Simultaneously, GayCities.com began offering very similar features, and with their strength already established in the world of gay travel, integrated the vast world of FourSquare.com check-ins as well.  Thus, LGBT people from around the world were able to share in real-time what was hot and what was not, whether that was an upcoming event or a neighborhood bar.

One might ask what the significance of all of this really is.  I believe the answer lies in that ocean of social activity that is coming from Facebook, Twitter, LinkedIn, YouTube and Flickr.  People don’t have the time nor the patience to join a variety of social networks where they would have to duplicate their photo and video uploads every time.  Sites that tap into a person’s social media activity and share it with those select communities a person wishes to join are becoming that 3rd wave of online community-based websites, serving the infinite number of niche-oriented communities we all gravitate to on a personal level.
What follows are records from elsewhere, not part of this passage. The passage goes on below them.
(** A later time value has the greater fields. *)
Lemma stamp_lt (t1 t2 : Z) : t1 < t2 -> stamp t1 < stamp t2.
Proof.
  intros Hlt. unfold stamp.
  assert (Hdays : t1 / msPerDay < t2 / msPerDay
                  \/ (t1 / msPerDay = t2 / msPerDay
                      /\ t1 mod msPerDay < t2 mod msPerDay))
    by (unfold msPerDay; div_lia).
  destruct (time_fields t1) as (Hh1 & Hmi1 & Hs1 & Hms1).
  destruct (time_fields t2) as (Hh2 & Hmi2 & Hs2 & Hms2).
  assert (Hr1 : 0 <= t1 mod msPerDay < 86400000) by (apply Z.mod_pos_bound; reflexivity).
  assert (Hr2 : 0 <= t2 mod msPerDay < 86400000) by (apply Z.mod_pos_bound; reflexivity).
  set (r1 := t1 mod msPerDay) in *. set (r2 := t2 mod msPerDay) in *.
  clearbody r1 r2.
  destruct Hdays as [Hd | [Hd Hr]].
  - pose proof (civil_from_days_lt _ _ Hd) as Hn. unfold date_number in Hn.
    destruct (civil_from_days (t1 / msPerDay)) as [[y1 m1] d1].
    destruct (civil_from_days (t2 / msPerDay)) as [[y2 m2] d2]. lia.
  - rewrite Hd. destruct (civil_from_days (t2 / msPerDay)) as [[y2 m2] d2].
    assert (r1 / 3600000 * 10000000 + r1 / 60000 mod 60 * 100000
            + r1 / 1000 mod 60 * 1000 + r1 mod 1000
            < r2 / 3600000 * 10000000 + r2 / 60000 mod 60 * 100000
              + r2 / 1000 mod 60 * 1000 + r2 mod 1000) by div_lia.
    lia.
Qed.

(** Within the years 0 to 9999, the order of ISO strings is the order of
    the time values. *)
Lemma ltb_toISOString (t1 t2 : Z) :
  0 <= getUTCFullYear t1 <= 9999 -> 0 <= getUTCFullYear t2 <= 9999 ->
  String.ltb (toISOString t1) (toISOString t2) = (t1 <? t2).
Proof.
  intros H1 H2. unfold String.ltb. rewrite compare_toISOString by assumption.
  destruct (Z.ltb_spec t1 t2) as [Hlt | Hge].
  - apply stamp_lt in Hlt. apply Z.compare_lt_iff in Hlt. now rewrite Hlt.
  - destruct (Z.eq_dec t1 t2) as [-> | Hne]; [now rewrite Z.compare_refl|].
    assert (Hgt : stamp t2 < stamp t1) by (apply stamp_lt; lia).
    apply Z.compare_gt_iff in Hgt. now rewrite Hgt.
Qed.

(** ** Today's date and the date line of a card *)

Lemma length_pad (w : nat) (n : Z) : String.length (pad w n) = w.
Proof.
  revert n; induction w as [|w IH]; intros n; [reflexivity|].
  cbn [pad]. rewrite SampleCodec.length_append, IH. simpl. lia.
Qed.

Lemma take_app (a b : string) : take (String.length a) (a +:+ b) = a.
Proof. induction a as [|c a IH]; [now destruct b | simpl; now rewrite IH]. Qed.

Lemma toISOString_date (t : Z) :
  0 <= getUTCFullYear t <= 9999 ->
  let '(y, m, d) := civil_from_days (t / msPerDay) in
  valid_date y m d /\ exists rest, toISOString t = isoDate y m d +:+ rest.
Proof.
  unfold getUTCFullYear, toISOString, valid_date. intros Hy.
  pose proof (civil_from_days_valid (t / msPerDay)) as Hv.
  destruct (civil_from_days (t / msPerDay)) as [[y m] d].
  destruct Hv as (Hm & Hd & _). split; [tauto|].
  replace ((0 <=? y) && (y <=? 9999))%bool with true
    by (symmetry; apply andb_true_intro; split; apply Z.leb_le; lia).
  eexists. unfold isoDate. rewrite !append_assoc. reflexivity.
Qed.

Lemma length_isoDate (y m d : Z) : String.length (isoDate y m d) = 10%nat.
Proof.
  unfold isoDate. rewrite !SampleCodec.length_append, !length_pad. reflexivity.
Qed.
(** * Markov reward and decision processes: a shallow embedding

    This development embeds the two process classes of the repository,
    [MRP] (src/process/mrp.py) and [MDP] (src/process/mdp.py), and proves
    properties of their construction pipeline and of their queries.

    Conventions of the embedding.
    - A Python [dict] is an insertion-ordered association list
      ([Dict.dict]); [Dict.get] is [d.get(k)], [Dict.update] is
      [d.update({k: v})].  A dict coming from the caller has distinct keys,
      which statements that need it assume as [NoDup (Dict.keys d)].
    - Python exceptions are the constructors of [exn]; a computation that
      can raise returns [res X]; a computation that also prints returns
      [io X], the printed items together with the outcome.
    - Numbers are the members of an abstract type [num] carrying the
      operations the code applies to them ([Numeric]); nothing is assumed
      about floating-point arithmetic.  numpy and the random generators are
      not part of the repository and are taken as parameters ([Runtime]). *)

From Stdlib Require Import QArith.
From stdpp Require Import base list strings.

(** ** Exceptions and outcomes *)

Inductive exn : Type :=
  | StopIteration
  | KeyError
  | AttributeError
  | TypeError
  | IndexError
  | ValueError
  | UnboundLocalError (var : string)
  | LinAlgError (msg : string)
  | OtherError (name : string).

Inductive res (X : Type) : Type :=
  | Ok (x : X)
  | Raise (e : exn).
Arguments Ok {X} x.
Arguments Raise {X} e.

Definition res_bind {X Y : Type} (k : X → res Y) (c : res X) : res Y :=
  match c with
  | Ok x => k x
  | Raise e => Raise e
  end.

#[global] Instance res_mbind : MBind res := @res_bind.
#[global] Instance res_mret : MRet res := @Ok.

(** [obj.m(...)] on the result of a [get] that found nothing:
    attribute access on [None]. *)
Definition attr_of {X : Type} (o : option X) : res X :=
  match o with
  | Some x => Ok x
  | None => Raise AttributeError
  end.

(** [obj[i]] and [for _ in obj] on the result of a [get] that found nothing:
    [None] is neither subscriptable nor iterable. *)
Definition item_of {X : Type} (o : option X) : res X :=
  match o with
  | Some x => Ok x
  | None => Raise TypeError
  end.

(** ** Python dictionaries *)

Module Dict.
Section dict.
Context {K V : Type} `{EqDecision K}.

Definition dict : Type := list (K * V).

Definition keys (d : dict) : list K := d.*1.
Definition values (d : dict) : list V := d.*2.

(** [d.get(k)] *)
Fixpoint get (k : K) (d : dict) : option V :=
  match d with
  | [] => None
  | (k', v) :: d' => if decide (k = k') then Some v else get k d'
  end.

(** [d.update({k: v})]: an existing key keeps its position. *)
Fixpoint update (k : K) (v : V) (d : dict) : dict :=
  match d with
  | [] => [(k, v)]
  | (k', v') :: d' =>
      if decide (k = k') then (k', v) :: d' else (k', v') :: update k v d'
  end.

(** [d[k]] *)
Definition getitem (k : K) (d : dict) : res V :=
  match get k d with
  | Some v => Ok v
  | None => Raise KeyError
  end.

(** [next(iter(d))] *)
Definition first_key (d : dict) : res K :=
  match d with
  | [] => Raise StopIteration
  | (k, _) :: _ => Ok k
  end.
End dict.
Arguments dict : clear implicits.
End Dict.

Import Dict.

(** ** Numbers and the runtime *)

(** The operations the code applies to its numbers (Python [int] and
    [float] values).  [is_one x] is [x == 1], [fzero] is [0] and [0.0],
    [fpow x n] is [x ** n], [round5 x] is [round(x, 5)]. *)
Class Numeric := {
  num : Type;
  is_one : num → bool;
  fzero : num;
  fadd : num → num → num;
  fmul : num → num → num;
  fpow : num → nat → num;
  round5 : num → num;
}.

(** numpy and the random generators.  [linalg_solve gamma P R] is
    [np.linalg.solve(np.eye(sz) - gamma * P, R)] and [linalg_lstsq gamma P R]
    is [np.linalg.lstsq(np.eye(sz) - gamma * P, R, rcond=None)[0]];
    [nditer V] is the sequence [np.nditer(V)] yields;
    [random_choice g n] is the index [random.choice] draws in a list of
    length [n > 0], and [np_random_choice g n pr] the index
    [np.random.choice] draws in a list of length [n] under the weights [pr]. *)
Class Runtime `{Numeric} := {
  linalg_solve : num → list (list num) → list num → res (list num);
  linalg_lstsq : num → list (list num) → list num → res (list num);
  nditer : list num → res (list num);
  rng : Type;
  random_choice : rng → nat → nat * rng;
  np_random_choice : rng → nat → list num → res (nat * rng);
}.

(** [needle in hay] on strings *)
Fixpoint contains (needle hay : string) : bool :=
  String.prefix needle hay ||
  match hay with
  | EmptyString => false
  | String _ hay' => contains needle hay'
  end.

(** ** Printing *)

Section io.
Context {State : Type} `{Numeric}.

(** What the code passes to [print]. *)
Inductive printed : Type :=
  | PrintR (R : list num)
  | PrintStateList (l : list State)
  | PrintP (P : list (list num))
  | PrintA (gamma : num) (P : list (list num))
  | PrintText (msg : string)
  | PrintStates (l : list State)
  | PrintProbs (l : list num).

(** The items printed so far and the outcome. *)
Definition io (X : Type) : Type := list printed * res X.

Definition io_bind {X Y : Type} (k : X → io Y) (c : io X) : io Y :=
  match c with
  | (out, Ok x) => let '(out', r) := k x in (out ++ out', r)
  | (out, Raise e) => (out, Raise e)
  end.

Definition print (p : printed) : io unit := ([p], Ok ()).
Definition lift {X : Type} (c : res X) : io X := ([], c).
End io.
Arguments printed : clear implicits.
Arguments printed State {_}.
Arguments io : clear implicits.
Arguments io State {_} X.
The travel community has always been ahead of the curve in the gay & lesbian marketplace, and this 3rd wave is already playing itself out in this community, with Fab.com and GayCities.com in the consumer travel world and sites such as IGLTA.org in the business-to-business travel world.  When a destination, as an IGLTA member, creates a new YouTube video to highlight their region, or posts a new blog entry about some upcoming event, or uploads new photos on their Facebook or Flickr photo page, these activities are immediately shared with other IGLTA members, as well as gay travelers, allowing a destination, a tour operator, a hotel and more the opportunity to amplify their marketing voice and reach a much wider audience with no extra effort on their part.  New sites are coming online more and more frequently, with recent website launches serving LGBT travel communities in Las Vegas, Philadelphia and other cities around the world, integrating social media with their travel community websites along the way.

In years past, a travel magazine hired writers to travel the world and write incredible articles along the way.  In recent times, Yelp, TripAdvisor and FourSquare showed us the power of user-generated tips and reviews and how strong their influence was when it came to people making their travel decisions. In the LGBT space, GayCities.com took the lead in serving this specific need.  In today’s world, what Facebook has shown us is that everyone who travels and posts their activities online is a travel writer, so to speak… an individual travel journalist with a unique story to tell, perhaps with an audience of just a small handful of friends, or perhaps with an audience in the thousands, following their exploits and adventures on a daily basis.  These people exist today, and their expanded reach in this new network of socially-connected, community-based websites… this 3rd wave of online community, has just begun.